Provided data below:
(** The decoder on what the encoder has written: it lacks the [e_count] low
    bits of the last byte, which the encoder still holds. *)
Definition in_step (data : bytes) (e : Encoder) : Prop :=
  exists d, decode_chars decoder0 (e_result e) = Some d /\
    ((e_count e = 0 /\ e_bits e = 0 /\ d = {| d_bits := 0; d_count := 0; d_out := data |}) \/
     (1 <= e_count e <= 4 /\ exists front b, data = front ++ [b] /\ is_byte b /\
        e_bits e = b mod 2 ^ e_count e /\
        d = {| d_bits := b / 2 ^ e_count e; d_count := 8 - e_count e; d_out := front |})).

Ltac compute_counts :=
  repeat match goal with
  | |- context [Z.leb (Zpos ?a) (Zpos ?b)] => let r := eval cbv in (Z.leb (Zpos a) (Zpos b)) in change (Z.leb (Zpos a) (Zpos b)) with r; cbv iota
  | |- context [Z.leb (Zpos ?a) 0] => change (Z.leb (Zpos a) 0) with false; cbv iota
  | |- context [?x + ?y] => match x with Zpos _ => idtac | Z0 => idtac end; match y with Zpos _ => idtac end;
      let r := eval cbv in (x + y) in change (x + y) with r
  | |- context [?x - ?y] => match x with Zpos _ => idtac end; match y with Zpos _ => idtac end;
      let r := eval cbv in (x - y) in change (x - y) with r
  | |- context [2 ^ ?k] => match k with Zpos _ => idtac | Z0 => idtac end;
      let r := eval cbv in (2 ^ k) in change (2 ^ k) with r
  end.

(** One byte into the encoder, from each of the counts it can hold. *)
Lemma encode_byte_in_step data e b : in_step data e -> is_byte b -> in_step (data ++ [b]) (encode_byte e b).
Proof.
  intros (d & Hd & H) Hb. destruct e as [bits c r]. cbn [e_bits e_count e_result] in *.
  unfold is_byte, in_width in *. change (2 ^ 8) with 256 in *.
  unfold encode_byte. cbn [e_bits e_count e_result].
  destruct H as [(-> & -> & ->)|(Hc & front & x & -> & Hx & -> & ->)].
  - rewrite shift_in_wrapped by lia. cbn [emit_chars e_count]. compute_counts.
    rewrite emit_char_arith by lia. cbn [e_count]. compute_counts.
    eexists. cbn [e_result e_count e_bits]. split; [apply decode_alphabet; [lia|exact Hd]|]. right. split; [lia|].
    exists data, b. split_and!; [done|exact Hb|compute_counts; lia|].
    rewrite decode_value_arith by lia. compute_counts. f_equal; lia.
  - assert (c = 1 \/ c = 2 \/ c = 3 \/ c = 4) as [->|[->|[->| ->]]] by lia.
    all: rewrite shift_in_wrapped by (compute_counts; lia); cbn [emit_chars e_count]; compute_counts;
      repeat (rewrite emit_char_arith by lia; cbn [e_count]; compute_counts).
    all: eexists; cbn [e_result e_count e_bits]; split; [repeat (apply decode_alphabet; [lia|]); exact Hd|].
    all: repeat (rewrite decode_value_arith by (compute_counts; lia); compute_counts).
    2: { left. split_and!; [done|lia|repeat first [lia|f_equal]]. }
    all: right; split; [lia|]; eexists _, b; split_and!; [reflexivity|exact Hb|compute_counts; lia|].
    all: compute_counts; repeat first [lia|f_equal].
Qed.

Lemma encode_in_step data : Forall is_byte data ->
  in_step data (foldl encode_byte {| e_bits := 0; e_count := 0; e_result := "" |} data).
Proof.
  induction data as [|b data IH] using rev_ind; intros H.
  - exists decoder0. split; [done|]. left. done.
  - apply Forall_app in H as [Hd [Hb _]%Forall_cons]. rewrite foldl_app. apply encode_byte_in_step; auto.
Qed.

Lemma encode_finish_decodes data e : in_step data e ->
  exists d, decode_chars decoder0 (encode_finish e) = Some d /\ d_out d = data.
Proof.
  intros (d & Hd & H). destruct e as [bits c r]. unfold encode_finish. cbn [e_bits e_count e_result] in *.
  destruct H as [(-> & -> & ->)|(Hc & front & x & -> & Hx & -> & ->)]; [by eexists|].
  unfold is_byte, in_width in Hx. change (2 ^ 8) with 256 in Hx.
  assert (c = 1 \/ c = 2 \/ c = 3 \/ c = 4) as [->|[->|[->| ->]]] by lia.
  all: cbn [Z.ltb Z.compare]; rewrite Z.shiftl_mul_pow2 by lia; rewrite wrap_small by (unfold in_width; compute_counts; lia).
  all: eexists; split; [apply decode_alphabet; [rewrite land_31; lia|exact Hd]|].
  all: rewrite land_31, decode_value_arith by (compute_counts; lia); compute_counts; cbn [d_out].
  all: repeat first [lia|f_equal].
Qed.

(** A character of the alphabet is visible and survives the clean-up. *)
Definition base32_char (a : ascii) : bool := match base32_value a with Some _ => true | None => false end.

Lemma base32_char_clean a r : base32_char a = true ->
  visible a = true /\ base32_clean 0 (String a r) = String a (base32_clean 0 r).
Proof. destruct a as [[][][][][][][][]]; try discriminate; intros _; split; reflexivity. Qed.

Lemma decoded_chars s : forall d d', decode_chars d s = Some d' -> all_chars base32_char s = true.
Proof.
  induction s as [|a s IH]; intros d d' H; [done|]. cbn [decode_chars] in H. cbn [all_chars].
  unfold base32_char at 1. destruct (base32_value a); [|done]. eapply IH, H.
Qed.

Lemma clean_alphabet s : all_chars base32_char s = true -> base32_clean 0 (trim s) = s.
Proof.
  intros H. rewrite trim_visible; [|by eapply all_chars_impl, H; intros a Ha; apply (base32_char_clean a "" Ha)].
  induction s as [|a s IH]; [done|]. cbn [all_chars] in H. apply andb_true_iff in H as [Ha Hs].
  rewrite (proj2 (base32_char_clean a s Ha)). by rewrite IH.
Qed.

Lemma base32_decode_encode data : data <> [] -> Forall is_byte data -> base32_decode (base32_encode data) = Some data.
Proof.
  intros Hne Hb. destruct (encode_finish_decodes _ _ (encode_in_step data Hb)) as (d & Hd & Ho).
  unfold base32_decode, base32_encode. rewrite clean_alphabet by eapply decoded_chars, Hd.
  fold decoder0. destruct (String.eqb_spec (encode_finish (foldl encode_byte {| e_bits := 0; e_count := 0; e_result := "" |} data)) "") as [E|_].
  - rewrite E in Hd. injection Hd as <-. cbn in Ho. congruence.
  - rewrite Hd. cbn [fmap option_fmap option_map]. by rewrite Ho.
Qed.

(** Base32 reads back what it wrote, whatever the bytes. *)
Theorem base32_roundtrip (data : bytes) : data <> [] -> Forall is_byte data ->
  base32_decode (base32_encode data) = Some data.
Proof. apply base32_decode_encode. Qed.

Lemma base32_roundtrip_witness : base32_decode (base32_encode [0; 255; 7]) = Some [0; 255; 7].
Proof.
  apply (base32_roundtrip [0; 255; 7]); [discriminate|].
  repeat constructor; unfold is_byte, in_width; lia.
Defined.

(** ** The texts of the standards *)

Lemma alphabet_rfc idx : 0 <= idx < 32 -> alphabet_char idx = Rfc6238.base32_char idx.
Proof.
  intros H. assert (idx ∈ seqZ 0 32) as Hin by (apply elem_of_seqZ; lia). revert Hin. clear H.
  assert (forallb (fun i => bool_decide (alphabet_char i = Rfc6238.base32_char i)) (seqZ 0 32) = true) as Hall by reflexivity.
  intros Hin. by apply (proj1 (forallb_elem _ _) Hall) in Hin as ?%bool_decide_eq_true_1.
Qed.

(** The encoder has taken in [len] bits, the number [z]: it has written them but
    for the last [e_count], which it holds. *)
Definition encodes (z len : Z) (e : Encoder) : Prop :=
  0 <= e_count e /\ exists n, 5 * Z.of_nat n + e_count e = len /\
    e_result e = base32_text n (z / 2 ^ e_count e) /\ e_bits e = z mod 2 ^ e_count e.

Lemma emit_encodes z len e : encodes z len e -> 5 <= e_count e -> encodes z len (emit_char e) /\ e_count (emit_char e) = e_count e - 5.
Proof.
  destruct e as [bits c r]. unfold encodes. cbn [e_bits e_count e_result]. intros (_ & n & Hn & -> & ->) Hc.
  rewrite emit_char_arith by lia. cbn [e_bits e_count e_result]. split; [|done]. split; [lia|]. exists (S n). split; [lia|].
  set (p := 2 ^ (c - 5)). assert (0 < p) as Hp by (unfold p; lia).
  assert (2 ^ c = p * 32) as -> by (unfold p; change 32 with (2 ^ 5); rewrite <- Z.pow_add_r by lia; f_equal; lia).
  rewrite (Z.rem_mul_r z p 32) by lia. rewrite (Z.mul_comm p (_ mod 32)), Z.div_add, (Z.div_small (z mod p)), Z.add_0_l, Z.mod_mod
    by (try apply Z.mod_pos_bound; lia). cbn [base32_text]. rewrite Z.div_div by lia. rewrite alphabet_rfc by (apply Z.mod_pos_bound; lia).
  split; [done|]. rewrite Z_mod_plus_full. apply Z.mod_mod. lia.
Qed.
End of Provided data.
→ **What the exercise asks**
Using the entries above, find all lines with "Hall". Copy them.

→ **Answer for this exercise**
  assert (forallb (fun i => bool_decide (alphabet_char i = Rfc6238.base32_char i)) (seqZ 0 32) = true) as Hall by reflexivity.
  intros Hin. by apply (proj1 (forallb_elem _ _) Hall) in Hin as ?%bool_decide_eq_true_1.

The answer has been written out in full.